Joe (Colin Ford), Angie (Britt Robertson), and Norrie (Mackenzie Lintz) touch the mini-dome in their barn simultaneously with the egg in the middle beginning to glow. The dome then reveals a fourth handprint, implying that a fourth hand is required to touch the dome. The three promise not to tell anyone as they search for the fourth person. Dodee (Jolene Purdy) then sneaks into the barn and touches the mini-dome. She is then shocked and knocked out. The three kids then take her to the hospital and tell her that she electrocuted herself while fixing her generator. Angie then asks Nurse Adams if any people have recently had seizures, and she replies saying not since her Grade 10 dance. Angie later tells Joe and Norrie that Junior (Alexander Koch) had a seizure during that dance. She then tells them that she was kidnapped by Junior.
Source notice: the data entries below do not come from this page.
Lemma evict_ok : replaces (S (clock s)) s (victim_entry s n p j) sn = true →
  file_ok (2 + clock s) = true → file_ok (3 + clock s) = true → malloc_value (clock s) = 0 →
  ∃ h, handle_evict_request s = Ok tt (set_usedMemory (u64 (usedMemory s - SYS_PAGE_SIZE))
      (set_swappedMemory (u64 (swappedMemory s + SYS_PAGE_SIZE)) (set_links h
        (set_backend (<[sn_offset sn := data p]> (backend (swap_device_one s)))
          (set_clock (4 + clock s) (victim_held s n p j sn h)))))) ∧
    {[ToSwapIulist t; ToSwapGloblist t]} ∪ dom (links s) = dom h ∧
    let m' := <[FreeList := NodeIulist <$> n :: f]> (<[SwapList := ToSwapGloblist t :: sl]>
              (<[ProcSwapList (process p) := ToSwapIulist t :: psl]> m1)) in
    lists h m' ∧ unlinked m' (SnodeIulist j).
Proof.
  intros Hr Hio1 Hio2 Hrt. destruct evict_prepare as (h1 & E1 & D1 & Hout & Hu).
  pose proof (ev_pool H) as Hp.
  destruct (swap_out_ok _ _ t n j _ p _ Hout) with (sc := sc)
    (psl := psl) (sl := sl) (fr := fmap (M:=list) NodeIulist f) as (h & E & D & Hl);
    try done.
  - cbn. rewrite D1. set_solver.
  - by rewrite !lookup_insert_ne by done; apply (ev_cache H).
  - by rewrite !lookup_insert_ne by done; apply (ev_proc H).
  - by rewrite !lookup_insert_ne by done; apply (ev_swapped H).
  - by rewrite !lookup_insert_ne by done; apply (pool_free Hp).
  - exists h. rewrite E1. run E. split; [|split; [by rewrite D; cbn; rewrite D1|split; [exact Hl|]]].
    2: { destruct (out_cells Hout (SnodeIulist j)) as [_ Huj]; [set_solver|].
      do 3 (apply unlinked_cons; [|by rewrite !lookup_insert_ne by done; first
        [apply (pool_free Hp)|apply (ev_swapped H)|apply (ev_proc H)]|done]). exact Huj. }
    unfold mret, M_ret. by same_result.
Qed.

(** The victim is lost: the kernel refuses to replace it. *)
Lemma evict_refused : replaces (S (clock s)) s (victim_entry s n p j) sn = false →
  ∃ h, handle_evict_request s = Ok tt (set_clock (2 + clock s) (victim_held s n p j sn h)) ∧
    {[ToSwapIulist t; ToSwapGloblist t]} ∪ dom (links s) = dom h ∧
    let m' := <[DevFreeList := dfr ++ [SnodeIulist j]]>
              (<[ProcSwapCache (process p) := ToSwapIulist t :: sc]> m1) in
    lists h m' ∧ unlinked m' (NodeIulist n).
Proof.
  intros Hr. destruct evict_prepare as (h1 & E1 & D1 & Hout & Hu).
  destruct (swap_out_refused _ _ t n j _ p _ Hout) with (sc := sc) (dfr := dfr)
    as (h & E & D & Hl); try done.
  - cbn. rewrite D1. set_solver.
  - by rewrite !lookup_insert_ne by done; apply (ev_cache H).
  - by rewrite lookup_insert_eq.
  - exists h. rewrite E1. run E. split; [|split; [by rewrite D; cbn; rewrite D1|split; [exact Hl|]]].
    2: { destruct (out_cells Hout (NodeIulist n)) as [_ Hun]; [set_solver|].
      apply unlinked_snoc; [apply unlinked_cons| |]; try done; rewrite !lookup_insert_ne by done;
        [apply (ev_cache H)|by rewrite lookup_insert_eq]. }
    unfold mret, M_ret. by same_result.
Qed.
Joe vows to get revenge on Junior, but not before Angie takes the two to Junior's house to show them a painting Junior's mother made of a dream she had, depicting Junior and "pink stars falling in lines." Junior then finds them in the basement, and Joe runs toward him, but is put in a choke hold. Angie demands Junior let Joe go, and he does. The three then take Junior to the barn as the "fourth hand." After the four of them touch the dome, the egg in the middle releases pink stars all over the barn walls. The four are astonished, though Junior looks confused, asking them what it means.

==Reception==
===Ratings===
The episode was watched by 11.11 million American viewers, and received an 18-49 rating/share of 2.5/7, a rise from the previous episode. This is also the most watched episode since "The Endless Thirst." The show also placed first in its timeslot and for the night.

===Critical reception===
The episode received mixed reviews from most professional critics. Ted Kindig of BuddyTV gave the episode a mixed to negative review, saying Junior's subplot "is pretty gross for a number of reasons, but perhaps the most disappointing thing about it is that it distracts from the episode's far more interesting subplot about Max's organized crime ring. The "darkness inside" type material is arriving messy and late, but it's what the show's been best at so far—Junior's radical transformation into a chess piece of dome destiny just makes it seem like the showrunners didn't plan this out very well." Andrea Reiher of Zap2it also gave the episode a mixed to negative review, saying "The Big Jim-Agatha storyline seemed rather superfluous. What was the point? If it was only to demonstrate that Jim is morphing into a bad guy, there are other ways to do so. Sure, it'll hurt Maxine, but ... hmm. Still seems kind of random." She also said "we didn't love Maxine last week, but this episode just seemed completely random. We're excited to find out the mini-dome stuff, but this episode didn't really advance that much. Felt more like a place-holder." Ashley Knierim of The Huffington Post said regarding the show's plot "We're only three episodes away from the end of the season, and it's pretty clear the writers have decided to have a few drinks and write whatever pops into their minds."